Newspapers and magazines are going to the wall and traditional TV advertising is collapsing. The old model is broken and, like Humpty Dumpty, can't be put back together again, writes Martyn Warwick.
The age of the scattergun approach, where consumers were basically blanket-bombed into submission and acquiescence via an endless and remorseless barrage of random advertising, is ending. The new age of Web advertising is dawning and, in the future, advertising will targeted with the accuracy of a sniper's rifle rather than a blunderbuss. Well, that's what enthusiasts believe anyway.
Last week at a conference held in Pasadena, California, (where the Beach Boy's little old lady hails from), Robert Iger, the Co-CEO of Disney enthused about this brave new world and professed himself "pretty bullish about what technology is going to allow in terms of behavioural tracking." Top brass from AOL echoed these hopes and told delegates that the future of advertising lies in taking advantage of new technologies that will enable the direct targeting of online consumers.
However, even though the old king is dead the new one isn't quite as lusty as might have been expected prior to the global economic downturn. The value of the web advertising market was US$23.4 billion last year but, as the latest figures show, it was down by a full five per cent in Q1 2009 and is believed to have fallen further in Q2. There are now real worries that even when the markets pick up again Web advertising may not reassume the impressive growth trajectory it exhibited before the recession.
Nonetheless, and as Jonathan Miller, the head of News Corp's Digital Media Group, says, "advertising is undergoing fundamental changes ...
and you have to tease them out of the recession effects."
He adds, "Marketing is on an arc to become more efficient. My dollar should go further. And that says the advertising pool may not grow at the rate that it's traditionally grown at, even out of this recession. However, by targeting consumers via demographics, profiling, and their social networks, you learn a lot about people and you can identify them".
AOL's CEO, Tim Armstrong, who used to be the head of sales at Google and therefore should know that of which he speaks, is also an evangelist of consumer tracking. He says, "This is about where people actually go, what they do and how they do it. It is not just about data, it's about the insight."
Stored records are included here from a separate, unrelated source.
Lemma validateRepeat_spec (r : Repeat) : validateRepeat r = None ->
  1 <= interval r <= 99 /\
  (kind r = #"weekly" -> default [] (weekdays r) <> [] /\ Forall (fun d => 0 <= d <= 6) (default [] (weekdays r))) /\
  (forall d, monthDay r = Some d -> 1 <= d <= 31) /\
  (startDay r = [] -> kind r = #"weekly") /\
  (forall c, count r = Some c -> 1 <= c).
Proof.
  unfold validateRepeat, kMaxRepeatInterval, kMaxRepeatCount.
  destruct ((interval r <? 1) || (99 <? interval r)) eqn:E1; [done|].
  destruct (bool_decide (kind r = #"weekly") && _) eqn:E2; [done|].
  destruct (match monthDay r with Some d => _ | None => false end) eqn:E3; [done|].
  destruct (if negb (isEmpty (startDay r)) then _ else _) eqn:E4; [done|].
  destruct (truthy _ && _) eqn:E5; [done|].
  destruct (match count r with Some c => _ | None => false end) eqn:E6; [done|].
  intros _. split_and!.
  - lia.
  - lia.
  - intros Hk. rewrite bool_decide_eq_true_2 in E2 by done. cbn [andb] in E2.
    apply orb_false_iff in E2 as [E2 _].
    apply orb_false_iff in E2 as [E2 E8]. split; [intros E0; by rewrite E0 in E2|].
    apply negb_false_iff in E8. rename E8 into E7. apply Forall_elem. intros d Hd. rewrite forallb_forall in E7. apply list_elem_of_In in Hd.
    specialize (E7 d Hd). lia.
  - intros d Hd. rewrite Hd in E3. lia.
  - intros Hs. rewrite Hs in E4. change (isEmpty []) with true in E4. cbn [negb] in E4.
    by apply negb_false_iff, bool_decide_eq_true in E4.
  - intros c Hc. rewrite Hc in E6. lia.
Qed.
(** Detaching takes one day from the series, whose rule and other days stay, and
    adds an entry which names its series and its day and has no marks. *)
Lemma detachOf_one `{EntryLaws T} (st : State) (i day newId : bytes) (patch : ItemPatch) (n : nat) (x : T) :
  findIn (itemsOf st) i = Some (n, x) ->
  exists y copy, detachOf st i day patch newId = (Some copy, setItems st (<[n := y]> (itemsOf st) ++ [copy])) /\
    itemId y = i /\ repeatOf y = repeatOf x /\
    (forall d, hasInstanceOn y d = hasInstanceOn x d && negb (bool_decide (d = day))) /\
    itemId copy = newId /\ originOf copy = Some {| seriesId := i; originDay := day |} /\
    dayOf copy = Some (match pDay patch with Some (Some d) => d | _ => day end) /\
    repeatOf copy = repeatField (pRepeat patch) None /\ occurrencesOf copy = None.
Proof.
  intros F. pose proof (findIn_spec _ _ _ _ F) as (Hx & Hi & _).
  unfold detachOf, excludeOf, setOccurrenceOf. rewrite F. cbn zeta. rewrite items_setItems.
  erewrite findIn_app by exact F. cbn [snd]. eexists _, _.
  unfold putAt. rewrite !items_setItems, setItems_setItems, insert_app_l by (by apply lookup_lt_Some in Hx).
  split; [reflexivity|]. unfold setOccurrenceItem. split; [by entry|]. split; [by entry|]. split.
  { intros d. unfold hasInstanceOn, getOccurrence. entry. destruct (repeatOf x) as [r|]; [|done].
    destruct (mark_one_day (default [] (occurrencesOf x)) day excludedPatch) as (A & B & _).
    rewrite <- andb_assoc. f_equal. case_bool_decide as E.
    - subst d. rewrite A, andb_false_r. done.
    - rewrite B, andb_true_r by done. destruct (occurrencesOf x); done. }
  unfold stripSeries. split_and!; by entry.
Qed.
End SeriesRules.
(* ===== verification/SeriesShift.v ===== *)
(** * SeriesShift: moving a whole series to another day

    [updateSeries] of [src/sections/planner_model.cpp] with a day moves the
    rule, its ends and its marks ([shiftedRule], [shiftSeries] of [Series]). A
    series of days, or of every week, has its instances on the moved days
    exactly; a series of every second week need not ([shift_weeks_apart]). *)

From stdpp Require Import sorting.
From S2P Require Import Prelude PlannerUtil Calendar Repeat PlannerState Series SeriesRules.
Import Util Calendar Repeats Planner Series SeriesRules.

#[local] Open Scope Z_scope.

Module SeriesShift.

Notation raw c := (ordinalOfEpoch (withLimits c None None)).
Notation onRule c e := (match raw c e with Some _ => true | None => false end).

(** Two rules with the same pattern, [k] days apart. *)
Lemma occurs_moved (rule rule' : CompiledRepeat) (p p' : Parts) (h h' : Z -> Z) (k : Z) :
  numbers rule p h -> numbers rule' p' h' -> cStart rule = Some (daysOf p) -> cStart rule' = Some (daysOf p') ->
  daysOf p' = daysOf p + k -> cEnd rule' = (fun x => x + k) <$> cEnd rule -> cCount rule' = cCount rule ->
  (forall e, daysOf p <= e -> onRule rule' (e + k) = onRule rule e) ->
  forall e, occursOnEpoch rule' (e + k) = occursOnEpoch rule e.
Proof.
  intros N N' Hs Hs' Hp He Hc Pat. pose proof N as (M & S & O). pose proof N' as (M' & S' & O').
  assert (Eh : forall o, 1 <= o -> h' o = h o + k).
  { apply numberings_equal; [done|intros o o' A B; specialize (M o o' A B); lia|]. intros e. split.
    - intros (o & Ho & ->). pose proof (S' o Ho).
      pose proof (O' None None (h' o) ltac:(lia) eq_refl) as Oe'. pose proof (O None None (h' o - k) ltac:(lia) eq_refl) as Oe.
      cbn zeta in Oe, Oe'. rewrite !occurs_split in *. cbn [negb andb afterEnd cEnd withLimits] in Oe, Oe'.
      specialize (Pat (h' o - k) ltac:(lia)). rewrite Z.sub_add in Pat.
      assert (onRule rule (h' o - k) = true) as Q by (rewrite <- Pat; apply (proj2 Oe'); by exists o).
      apply (proj1 Oe) in Q as (j & Hj & Ej & _). exists j. split; [done|lia].
    - intros (o & Ho & ->). pose proof (S o Ho).
      pose proof (O' None None (h o + k) ltac:(lia) eq_refl) as Oe'. pose proof (O None None (h o) ltac:(lia) eq_refl) as Oe.
      cbn zeta in Oe, Oe'. rewrite !occurs_split in *. cbn [negb andb afterEnd cEnd withLimits] in Oe, Oe'.
      specialize (Pat (h o) ltac:(lia)).
      assert (onRule rule' (h o + k) = true) as Q by (rewrite Pat; apply (proj2 Oe); by exists o).
      apply (proj1 Oe') in Q as (j & Hj & Ej & _). by exists j. }
  intros e. destruct (decide (e < daysOf p)) as [L|L].
  { rewrite (occurs_before_start rule _ e Hs L). apply (occurs_before_start rule' (daysOf p')); [done|lia]. }
  assert (A : afterEnd rule' (e + k) = afterEnd rule e).
  { unfold afterEnd. rewrite He. destruct (cEnd rule) as [x|]; [|done]. cbn. lia. }
  destruct (afterEnd rule e) eqn:Ae; [by rewrite !occurs_after_end by done|].
  pose proof (O (cEnd rule) (cCount rule) e ltac:(lia)) as Oe. cbn zeta in Oe. rewrite withLimits_eta in Oe. specialize (Oe Ae).
  pose proof (O' (cEnd rule') (cCount rule') (e + k) ltac:(lia)) as Oe'. cbn zeta in Oe'. rewrite withLimits_eta in Oe'.
  specialize (Oe' A). apply eq_true_iff_eq. rewrite Oe, Oe'.
  assert (Oc : forall o, overCount rule' o = overCount rule o) by (intros; unfold overCount; by rewrite Hc).
  split; intros (o & Ho & E & Lo); exists o; (split_and!; [done| |]).
  - rewrite Eh in E by done. lia.
  - by rewrite <- Oc.
  - rewrite Eh by done. lia.
  - by rewrite Oc.
Qed.

(** ** The moved rule *)

Lemma NoDup_uniqueOf (l : list Z) : length (uniqueOf l) = length l <-> NoDup l.
Proof.
  destruct (uniqueOf_spec l) as [N E]. split.
  - intros L. assert (uniqueOf l ≡ₚ l) as <-; [|done]. apply submseteq_length_Permutation; [|lia].
    apply NoDup_submseteq; [done|]. intros x. apply E.
  - intros Nl. apply Permutation_length, NoDup_Permutation; done.
Qed.

Lemma and_iff (A B C D : Prop) : (A <-> C) -> (B <-> D) -> (A /\ B <-> C /\ D).
Proof. tauto. Qed.

(** What the validation of a rule asks. *)
Lemma validateRepeat_iff (r : Repeat) : validateRepeat r = None <->
  1 <= interval r <= 99 /\
  (kind r = #"weekly" -> default [] (weekdays r) <> [] /\ Forall (fun d => 0 <= d <= 6) (default [] (weekdays r)) /\
     NoDup (default [] (weekdays r))) /\
  (forall d, monthDay r = Some d -> 1 <= d <= 31) /\
  (if isEmpty (startDay r) then kind r = #"weekly" else isDayKey (startDay r) = true) /\
  (truthy (endDay r) = true -> isDayKey (default [] (endDay r)) = true /\
     (startDay r <> [] -> blt (default [] (endDay r)) (startDay r) = false)) /\
  (forall c, count r = Some c -> 1 <= c <= 999).
Proof.
  unfold validateRepeat, kMaxRepeatInterval, kMaxRepeatCount.
  assert (G : forall (a b c d e f : bool) (x y z u v w : bytes),
    (if a then Some x else if b then Some y else if c then Some z else if d then Some u else if e then Some v
     else if f then Some w else None) = None <->
    a = false /\ b = false /\ c = false /\ d = false /\ e = false /\ f = false)
    by (intros [] [] [] [] [] [] *; split; intros; (done || naive_solver)).
  cbv zeta. rewrite G. clear G. apply and_iff; [|apply and_iff; [|apply and_iff; [|apply and_iff; [|apply and_iff]]]].
  - rewrite orb_false_iff, !Z.ltb_ge. lia.
  - destruct (bool_decide (kind r = #"weekly")) eqn:Ek; [apply bool_decide_eq_true in Ek|apply bool_decide_eq_false in Ek];
      cbn [andb]; [|by split]. rewrite !orb_false_iff, !negb_false_iff, Nat.eqb_neq, Nat.eqb_eq, NoDup_uniqueOf.
    rewrite forallb_forall, Forall_elem. setoid_rewrite <- list_elem_of_In. setoid_rewrite andb_true_iff. setoid_rewrite Z.leb_le.
    destruct (default [] (weekdays r)); naive_solver.
  - destruct (monthDay r) as [d|]; [rewrite orb_false_iff, !Z.ltb_ge|naive_solver]. split; [intros ? ? [= <-]; lia|].
    intros I. by apply I.
  - destruct (isEmpty (startDay r)); cbn [negb]; [|by rewrite negb_false_iff].
    by rewrite negb_false_iff, bool_decide_eq_true.
  - destruct (truthy (endDay r)); cbn [andb]; [|by split]. rewrite orb_false_iff, negb_false_iff.
    destruct (startDay r); cbn; naive_solver.
  - destruct (count r) as [d|]; [rewrite orb_false_iff, !Z.ltb_ge|naive_solver]. split; [intros ? ? [= <-]; lia|].
    intros I. by apply I.
Qed.

Definition rotate (k w : Z) : Z := Z.rem (Z.rem (w + k) 7 + 7) 7.

Lemma rotate_mod (k w : Z) : rotate k w = (w + k) `mod` 7.
Proof. unfold rotate. zdiv. Qed.

Lemma rotate_inj (k a b : Z) : 0 <= a <= 6 -> 0 <= b <= 6 -> rotate k a = rotate k b -> a = b.
Proof. rewrite !rotate_mod. zdiv. Qed.

(** A rule of days or of every week, with everything inside of the calendar. *)
Record movable (r : Repeat) (a b : Parts) : Prop := {
  mov_valid : wellFormed r;
  mov_kind : kind r = #"daily" \/ (kind r = #"weekly" /\ interval r = 1);
  mov_from : keyDate a;
  mov_to : keyDate b;
  mov_start : forall p, keyDate p -> startDay r = keyOf p -> keyDay (daysOf p + (daysOf b - daysOf a));
  mov_end : forall s, endDay r = Some s -> s = [] \/
    exists l, keyDate l /\ s = keyOf l /\ keyDay (daysOf l + (daysOf b - daysOf a))
}.

Section Moved.
Context (r : Repeat) (a b : Parts) (Mv : movable r a b).
Notation k := (daysOf b - daysOf a).
Notation r' := (shiftedRule r (keyOf a) (keyOf b)).

Lemma byMonth_false : byMonth r = false.
Proof. unfold byMonth. destruct (mov_kind _ _ _ Mv) as [->|[-> _]]; reflexivity. Qed.

Lemma moved_days : epochDays (keyOf b) - epochDays (keyOf a) = k.
Proof. destruct Mv. by rewrite !epochDays_keyOf. Qed.

Lemma moveDay_key (e : Z) : keyDay e -> moveDay r (keyOf a) (keyOf b) (keyOfEpoch e) = keyOfEpoch (e + k).
Proof. intros Ke. unfold moveDay. rewrite byMonth_false, moved_days. by apply addDays_keyOfEpoch. Qed.

Lemma moved_start (p : Parts) : keyDate p -> startDay r = keyOf p ->
  exists p', keyDate p' /\ startDay r' = keyOf p' /\ daysOf p' = daysOf p + k.
Proof.
  intros Kp St. pose proof (mov_start _ _ _ Mv p Kp St) as Kd. exists (civilFromDays (daysOf p + k)).
  split; [by apply keyDay_iff|]. split; [|apply civil_spec].
  cbn [shiftedRule startDay]. destruct (keyOf_epoch p Kp) as [Ep Kp']. rewrite St.
  assert (isEmpty (keyOf p) = false) as -> by (rewrite keyOf_eq by done; done).
  rewrite <- Ep, moveDay_key by done. apply keyOfEpoch_eq.
Qed.

Lemma moved_end (l : Parts) : keyDate l -> endDay r = Some (keyOf l) ->
  endDay r' = Some (keyOfEpoch (daysOf l + k)).
Proof.
  intros Kl E. cbn [shiftedRule endDay]. unfold shiftedEnd. rewrite E, byMonth_false.
  destruct (keyOf_epoch l Kl) as [El Kl']. destruct (keyOf l) as [|c d] eqn:Ek.
  - revert Ek. rewrite keyOf_eq by done. done.
  - cbn [negb orb]. by rewrite <- El, moveDay_key.
Qed.

Lemma compile_moved : let rule := compileRepeat r in let rule' := compileRepeat r' in
  cKind rule' = cKind rule /\ cInterval rule' = cInterval rule /\ cCount rule' = cCount rule /\
  cEnd rule' = (fun x => x + k) <$> cEnd rule.
Proof.
  split_and!; [reflexivity..|]. destruct Mv as [W Kd Ka Kb Ms Me].
  unfold compileRepeat. cbn [cEnd].
  destruct (endDay r) as [s|] eqn:Es.
  2: { cbn [shiftedRule endDay]. unfold shiftedEnd. by rewrite Es. }
  destruct (Me s eq_refl) as [->|(l & Kl & -> & Kd')].
  - cbn [shiftedRule endDay]. unfold shiftedEnd. by rewrite Es.
  - rewrite (moved_end l Kl Es). destruct (keyOf_epoch l Kl) as [El _].
    assert (T : forall s, s <> [] -> truthy (Some s) = true) by (by intros [|? ?]).
    rewrite !T by (rewrite ?keyOfEpoch_eq, keyOf_eq by (done || by apply keyDay_iff); done).
    cbn [from_option Datatypes.id fmap option_fmap option_map]. by rewrite epochDays_keyOfEpoch, epochDays_keyOf.
Qed.

Lemma validate_moved : validateRepeat r' = None.
Proof.
  pose proof moved_end as Mend. pose proof moved_start as Mst. pose proof byMonth_false as Bm.
  destruct Mv as [[V Ws] Kd Ka Kb Ms Me]. apply validateRepeat_iff in V as (V1 & V2 & V3 & V4 & V5 & V6).
  apply validateRepeat_iff. split; [done|]. split; [|split; [intros d; cbn [shiftedRule monthDay]|split; [|split; [|done]]]].
  - intros Kw. specialize (V2 Kw). cbn [shiftedRule weekdays kind] in *. rewrite bool_decide_eq_true_2 by done.
    destruct (weekdays r) as [ws|]; [|by destruct V2].
    cbn [from_option fmap option_fmap option_map Datatypes.id] in *. destruct V2 as (W1 & W2 & W3). split_and!.
    + by destruct ws.
    + apply Forall_elem. intros d (w & -> & _)%list_elem_of_fmap.
      pose proof (rotate_mod (epochDays (keyOf b) - epochDays (keyOf a)) w) as E. unfold rotate in E. rewrite E.
      pose proof (Z.mod_pos_bound (w + (epochDays (keyOf b) - epochDays (keyOf a))) 7). lia.
    + apply NoDup_fmap_on; [|done]. rewrite Forall_elem in W2. intros x y Hx Hy. apply W2 in Hx, Hy. by apply rotate_inj.
  - unfold byMonth in Bm. apply orb_false_iff in Bm as [-> _]. apply V3.
  - destruct Ws as [Ws|(p & Kp & Ws)].
    + cbn [shiftedRule startDay kind] in *. rewrite Ws in *. cbn in *. done.
    + destruct (Mst p Kp Ws) as (p' & Kp' & -> & _). rewrite isDayKey_keyOf by done. by rewrite keyOf_eq by done.
  - intros T. destruct (endDay r) as [s|] eqn:Es.
    2: { revert T. cbn [shiftedRule endDay]. unfold shiftedEnd. by rewrite Es. }
    destruct (Me s eq_refl) as [->|(l & Kl & -> & Kd')].
    { revert T. cbn [shiftedRule endDay]. unfold shiftedEnd. by rewrite Es. }
    rewrite (Mend l Kl eq_refl). cbn [from_option Datatypes.id]. split; [by apply isDayKey_keyOfEpoch|].
    intros Ne. destruct Ws as [Ws|(p & Kp & Ws)]; [by cbn [shiftedRule startDay] in Ne; rewrite Ws in Ne|].
    destruct (Mst p Kp Ws) as (p' & Kp' & -> & Ep). destruct (V5 ltac:(by rewrite keyOf_eq by done)) as [_ V7].
    specialize (V7 ltac:(rewrite Ws, keyOf_eq by done; done)). cbn [from_option Datatypes.id] in V7.
    rewrite Ws, blt_keyOf in V7 by done. destruct (keyOf_epoch p' Kp') as [<- Kd2].
    rewrite blt_keyOfEpoch by done. lia.
Qed.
However, Ed Moran, the director of product innovation for Deloitte, whilst also an enthusiast adds the caveat that whilst it is fine to track tastes and to develop consumer profiles the whole thing will fall apart if, once company's really know their customers, they do no more than show them yet another advert designed to for mass market consumption.
Mr. Moran warns that next-generation Internet advertising will, in the main, be driven by the a specific demographic group - the so-called "millennials" 14 to 24 year-olds whose entire lives are centred around and are almost entirely dependent on social networks and the mobile web.
Moran says, "This group has trained itself to ignore traditional advertising such as on billboards, in the press or on mainstream terrestrial TV."